Don’t forget to look at Common Areas as part of our series on top 8 things to inspect before buying apartments. Here is the list:
- Inspect every unit
- Walk all drive and parkways
- Inspect all exteriors
- Inspect all mechanical facilities
- Leasing and business offices
- Common areas
- Maintenance shops
- Pool and pool systems
Common areas: The common areas are often overlooked when it comes to due diligence. These areas could include, but are not limited to: the computer or business center, the pool (which will be covered in part 8 of these posts), tennis courts, basketball courts, any fitness centers, the outdoor kitchens and gathering areas, the playgrounds, walking trails, dog parks, and any waterfront docks or spaces. The business center and outdoor kitchens are most commonly added to renovations in the initial renovation package or in any CapEx projects that happen later on. I would like to focus on the lesser items in the previous list that sometimes get overlooked. To update playgrounds, there are two corrections that can be made: first option is to build a playground in a new location. You can either leave the old playground in place or tear it down. The second option is to add a covering to protect the old playground from the elements. Both corrections would be a great improvement without breaking the bank.
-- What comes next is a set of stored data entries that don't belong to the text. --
(** X10: no score is lost.  Whatever the interleaving of the calls of
    [updateBest], once all of them have returned [bestScore] is the least
    of the score the search started with and the scores of all calls: it is
    at most each of them, and it is one of them. *)
Theorem X10_bestScore_is_least (calls : searchPath → Z → Prop)
    (sh0 final : shared) (cs : list updateCall) :
  rtc (searchStep calls) (sh0, []) (final, cs) →
  allReturned cs →
  bestScore final <= bestScore sh0
  ∧ (∀ c, c ∈ cs → bestScore final <= call_score c)
  ∧ (bestScore final = bestScore sh0
     ∨ ∃ c, c ∈ cs ∧ bestScore final = call_score c).
Proof.
  intros Hrun Hret.
  destruct (searchStep_settled calls (bestScore sh0) _ _ Hrun)
    as [Hsettled Hbest]; [constructor | by left |]. cbn [fst snd] in *.
  split_and!; [|..|done].
  - clear Hret Hsettled Hbest.
    assert (Hgen : ∀ st st', rtc (searchStep calls) st st' →
              bestScore st'.1 <= bestScore st.1).
    { induction 1 as [st | st st' st'' Hst _ IH]; [lia|].
      etrans; [exact IH|].
      destruct Hst as [sh cs' path score Hc
        | sh sh' before after path score pc pc' Hub]; cbn [fst snd]; [lia|].
      destruct (updateBestStep_decreases _ _ _ _ _ _ Hub) as [-> | ?]; lia. }
    apply (Hgen _ _ Hrun).
  - intros c Hc. unfold allReturned in Hret. rewrite Forall_forall in Hret, Hsettled.
    specialize (Hret c Hc). specialize (Hsettled c Hc).
    unfold callSettled in Hsettled. by rewrite Hret in Hsettled.
Qed.

Lemma X10_bestScore_is_least_witness :
  bestScore (mkShared 2 [Some [1; 0]] 1 false) <= bestScore (mkShared 5 [] 0 false)
  ∧ (∀ c, c ∈ [mkCall [Some [1; 0]] 2 returned] →
          bestScore (mkShared 2 [Some [1; 0]] 1 false) <= call_score c)
  ∧ (bestScore (mkShared 2 [Some [1; 0]] 1 false) = bestScore (mkShared 5 [] 0 false)
     ∨ ∃ c, c ∈ [mkCall [Some [1; 0]] 2 returned]
            ∧ bestScore (mkShared 2 [Some [1; 0]] 1 false) = call_score c).
Proof.
  apply (X10_bestScore_is_least (λ _ _, True)).
  - eapply rtc_l; [by apply (step_call _ _ [] [Some [1; 0]] 2)|].
    eapply rtc_l; [eapply (step_update _ _ _ [] []), ub_explored|].
    eapply rtc_l; [eapply (step_update _ _ _ [] []), ub_load|].
    eapply rtc_l; [eapply (step_update _ _ _ [] []), ub_cas_won; by vm_compute|].
    eapply rtc_l; [eapply (step_update _ _ _ [] []), ub_store|].
    apply rtc_refl.
  - by repeat constructor.
Defined.

(** The steps of one call from its entry to the compare-and-swap it wins. *)
Lemma searchStep_wins (calls : searchPath → Z → Prop) (sh : shared)
    (before after : list updateCall) (path : searchPath) (score : Z) :
  score < bestScore sh →
  rtc (searchStep calls)
    (sh, before ++ mkCall path score atEntry :: after)
    (mkShared score (bestPath sh) (wrap (explored sh + 1)) (cancelled sh),
     before ++ mkCall path score atStore :: after).
Proof.
  intros Hlt.
  eapply rtc_l; [apply step_update, ub_explored|].
  eapply rtc_l; [apply step_update, ub_load|]. cbn [bestScore].
  eapply rtc_l; [by apply step_update, ub_cas_won|]. apply rtc_refl.
Qed.

(** The steps of one call from its store to its return. *)
Lemma searchStep_stores (calls : searchPath → Z → Prop) (sh : shared)
    (before after : list updateCall) (path : searchPath) (score : Z) :
  rtc (searchStep calls)
    (sh, before ++ mkCall path score atStore :: after)
    (mkShared (bestScore sh) path (explored sh) (cancelled sh || (score =? 0)),
     before ++ mkCall path score returned :: after).
Proof.
  eapply rtc_l; [apply step_update, ub_store|].
  destruct (score =? 0).
  - eapply rtc_l; [apply step_update, ub_cancel|]. cbn.
    rewrite orb_true_r. apply rtc_refl.
  - rewrite orb_false_r. apply rtc_refl.
Qed.

(** X11: [bestPath] can fall behind [bestScore].  When two calls of
    [updateBest] both improve on [bestScore], the call with the larger
    score can win its compare-and-swap first and store its path last: all
    calls have returned, [bestScore] is the smaller score, and [bestPath]
    is the path of the larger one. *)
Theorem X11_bestPath_can_lag (calls : searchPath → Z → Prop) (sh0 : shared)
    (path1 path2 : searchPath) (score1 score2 : Z) :
  calls path1 score1 → calls path2 score2 →
  score2 < score1 → score1 < bestScore sh0 →
  ∃ final cs,
    rtc (searchStep calls) (sh0, []) (final, cs)
    ∧ allReturned cs
    ∧ bestScore final = score2
    ∧ bestPath final = path1.
Proof.
  intros Hc1 Hc2 H21 H10.
  eexists _, [mkCall path2 score2 returned; mkCall path1 score1 returned].
  split_and!; [|by repeat constructor|..].
  - eapply rtc_l; [by apply (step_call _ _ [] path1 score1)|].
    eapply rtc_l; [by apply (step_call _ _ _ path2 score2)|].
    etrans; [by apply (searchStep_wins calls _ [_] [])|].
    etrans; [by apply (searchStep_wins calls _ [] [_])|].
    etrans; [apply (searchStep_stores calls _ [] [_])|].
    etrans; [apply (searchStep_stores calls _ [_] [])|].
    apply rtc_refl.
  - done.
  - done.
Qed.

Lemma X11_bestPath_can_lag_witness :
  ∃ final cs,
    rtc (searchStep (λ _ _, True)) (mkShared 9 [] 0 false, []) (final, cs)
    ∧ allReturned cs
    ∧ bestScore final = 3
    ∧ bestPath final = [Some [0; 1]].
Proof.
  apply (X11_bestPath_can_lag (λ _ _, True) (mkShared 9 [] 0 false)
           [Some [0; 1]] [Some [1; 0]] 5 3); [done | done | lia | cbn; lia].
Defined.

(** X12: the search is cancelled by [updateBest] only for a score of 0: in
    every run from a state that is not cancelled, once [cancelled] is set
    some call of [updateBest] with score 0 has returned, and [bestScore] is
    at most 0. *)
Theorem X12_cancelled_only_at_zero (calls : searchPath → Z → Prop)
    (sh0 sh : shared) (cs : list updateCall) :
  rtc (searchStep calls) (sh0, []) (sh, cs) →
  cancelled sh0 = false →
  cancelled sh = true →
  (∃ c, c ∈ cs ∧ call_score c = 0 ∧ call_pc c = returned)
  ∧ bestScore sh <= 0.
Proof.
  intros Hrun Hstart Hcancelled.
  assert (Hinv : ∀ st st', rtc (searchStep calls) st st' →
            Forall (λ c, call_pc c = atCancel → call_score c = 0) st.2 →
            (cancelled st.1 = true →
             ∃ c, c ∈ st.2 ∧ call_score c = 0 ∧ call_pc c = returned) →
            Forall (λ c, call_pc c = atCancel → call_score c = 0) st'.2
            ∧ (cancelled st'.1 = true →
               ∃ c, c ∈ st'.2 ∧ call_score c = 0 ∧ call_pc c = returned)).
  { clear. induction 1 as [st | st st' st'' Hst _ IH]; [done|]. intros Hpc Hc.
    apply IH; clear IH;
      destruct Hst as [sh cs path score Hcall
        | sh sh' before after path score pc pc' Hub]; cbn [fst snd] in *.
    - by constructor.
    - apply Forall_app in Hpc as [Hbefore [Hcall Hafter]%Forall_cons].
      apply Forall_app. split; [done|]. constructor; [|done].
      cbn [call_pc call_score] in *.
      inversion Hub; subst; try done.
      destruct (score =? 0) eqn:Hz; [by apply Z.eqb_eq in Hz | done].
    - intros Hcan. destruct (Hc Hcan) as (c & Hin & Hz & Hr).
      exists c. split; [by apply list_elem_of_further | done].
    - intros Hcan.
      apply Forall_app in Hpc as [Hbefore [Hcall Hafter]%Forall_cons].
      cbn [call_pc call_score] in *.
      assert (Hold : cancelled sh = true →
                ∃ c, c ∈ before ++ mkCall path score pc' :: after
                     ∧ call_score c = 0 ∧ call_pc c = returned).
      { intros Hcan'. destruct (Hc Hcan') as (c & Hin & Hz & Hr).
        apply elem_of_app in Hin as [Hin | Hin%elem_of_cons].
        - exists c. split; [apply elem_of_app; by left | done].
        - destruct Hin as [-> | Hin].
          + cbn in Hr. subst pc. inversion Hub.
          + exists c. split; [|done]. apply elem_of_app. right.
            by apply list_elem_of_further. }
      inversion Hub; subst; cbn [cancelled] in *; try (by apply Hold).
      exists (mkCall path score returned). split_and!; [|by apply Hcall | done].
      apply elem_of_app. right. apply list_elem_of_here. }
  destruct (Hinv _ _ Hrun) as [_ Hzero]; cbn [fst snd];
    [constructor | by rewrite Hstart |].
  destruct (Hzero Hcancelled) as (c & Hin & Hz & Hr). split; [by exists c|].
  destruct (searchStep_settled calls (bestScore sh0) _ _ Hrun)
    as [Hsettled _]; [constructor | by left |]. cbn [fst snd] in *.
  rewrite Forall_forall in Hsettled. specialize (Hsettled c Hin).
  unfold callSettled in Hsettled. rewrite Hr in Hsettled. lia.
Qed.

Lemma X12_cancelled_only_at_zero_witness :
  (∃ c, c ∈ [mkCall [Some [1; 0]] 0 returned]
        ∧ call_score c = 0 ∧ call_pc c = returned)
  ∧ bestScore (mkShared 0 [Some [1; 0]] 1 true) <= 0.
Proof.
  apply (X12_cancelled_only_at_zero (λ _ _, True) (mkShared 5 [] 0 false)).
  - eapply rtc_l; [by apply (step_call _ _ [] [Some [1; 0]] 0)|].
    eapply rtc_l; [eapply (step_update _ _ _ [] []), ub_explored|].
    eapply rtc_l; [eapply (step_update _ _ _ [] []), ub_load|].
    eapply rtc_l; [eapply (step_update _ _ _ [] []), ub_cas_won; by vm_compute|].
    eapply rtc_l; [eapply (step_update _ _ _ [] []), ub_store|].
    eapply rtc_l; [eapply (step_update _ _ _ [] []), ub_cancel|].
    apply rtc_refl.
  - reflexivity.
  - reflexivity.
Defined.

(** ** The barycentric orderer *)

(** X13: [Barycentric.OrderRows] returns on every graph and for every
    number of passes (each [transpose] runs out of swaps).  Without rows it
    returns nil; with rows it returns a map in which every entry arranges
    exactly the identifiers of the nodes of its row, and in which every row
    that has nodes has an entry. *)
Theorem X13_Barycentric_OrderRows_arranges (E : Collaborators) (g : DAG)
    (Passes : Z) :
  soundCollaborators E →
  ∃ m, BarycentricOrderRows E Passes g = Some m
       ∧ (len (RowIDs g) = 0 → m = nilOrders)
       ∧ (len (RowIDs g) ≠ 0 →
          ∃ orders,
            m = ordersOf orders
            ∧ (∀ r ids, orders !! r = Some ids → ids ≡ₚ ID <$> NodesInRow g r)
            ∧ (∀ r, r ∈ RowIDs g → NodesInRow g r ≠ [] → is_Some (orders !! r))).
Proof.
  intros Hsound.
  destruct (BarycentricOrderRows_valid E Hsound g Passes) as (m & Hm & Hrows).
  exists m. split_and!; [done | |].
  - intros H0. unfold BarycentricOrderRows in Hm. apply Z.eqb_eq in H0.
    rewrite H0 in Hm. by simplify_eq.
  - intros Hne. destruct (Hrows Hne) as (orders & -> & Hvalid & Hkeep).
    exists orders. by split_and!.
Qed.

Lemma X13_Barycentric_OrderRows_arranges_witness :
  ∃ m, BarycentricOrderRows specCollaborators 3 fork = Some m
       ∧ (len (RowIDs fork) = 0 → m = nilOrders)
       ∧ (len (RowIDs fork) ≠ 0 →
          ∃ orders,
            m = ordersOf orders
            ∧ (∀ r ids, orders !! r = Some ids → ids ≡ₚ ID <$> NodesInRow fork r)
            ∧ (∀ r, r ∈ RowIDs fork → NodesInRow fork r ≠ [] →
                    is_Some (orders !! r))).
Proof.
  apply (X13_Barycentric_OrderRows_arranges specCollaborators fork 3).
  exact specCollaborators_sound.
Defined.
Example during due diligence: Here is an example of one project that we completed in Dallas/Forth Worth area. The fitness center was a point of much concern to the existing management, and of no concern to the new management that was purchasing the property. The existing management thought that the fitness center needed to be upgraded with new paint, 2 new TV’s, and some new equipment. The new management saw the fitness center and could not fit any upgrade to it in the budget. The end result of the purchase was to leave the fitness center alone and not touch it during the following years renovations. After the property was bought, the exterior renovations were started. This included the pool, dumpsters enclosures, new asphalt, new fences, dog park, and new paint. The exterior renovations were complete within 3 months and then the interior renovations were started. When the interior renovations were started, the residents noticed that nothing was done to the fitness center. The residents complain about no changes and attendance in the center declined.
The new management took a long time to decide what to do. They finally asked us for a bid to update the fitness center. The bid came in about $10,000 higher than originally estimated for the fitness center. This was due to the long time the management took to decide on a project and our crews were working on other projects. The higher cost was due to the fact that the crews would have to remobilize back to the property. The management accepted the bid and the fitness center was renovated. When the renovations were done, the management company noticed the complaints about the fitness center decreased and usage in the fitness center increased to higher than ever before. In many cases, it is easier and cheaper to do all of the renovations at one time, rather than having a crew come back to complete extra items that were not in the original scope of work.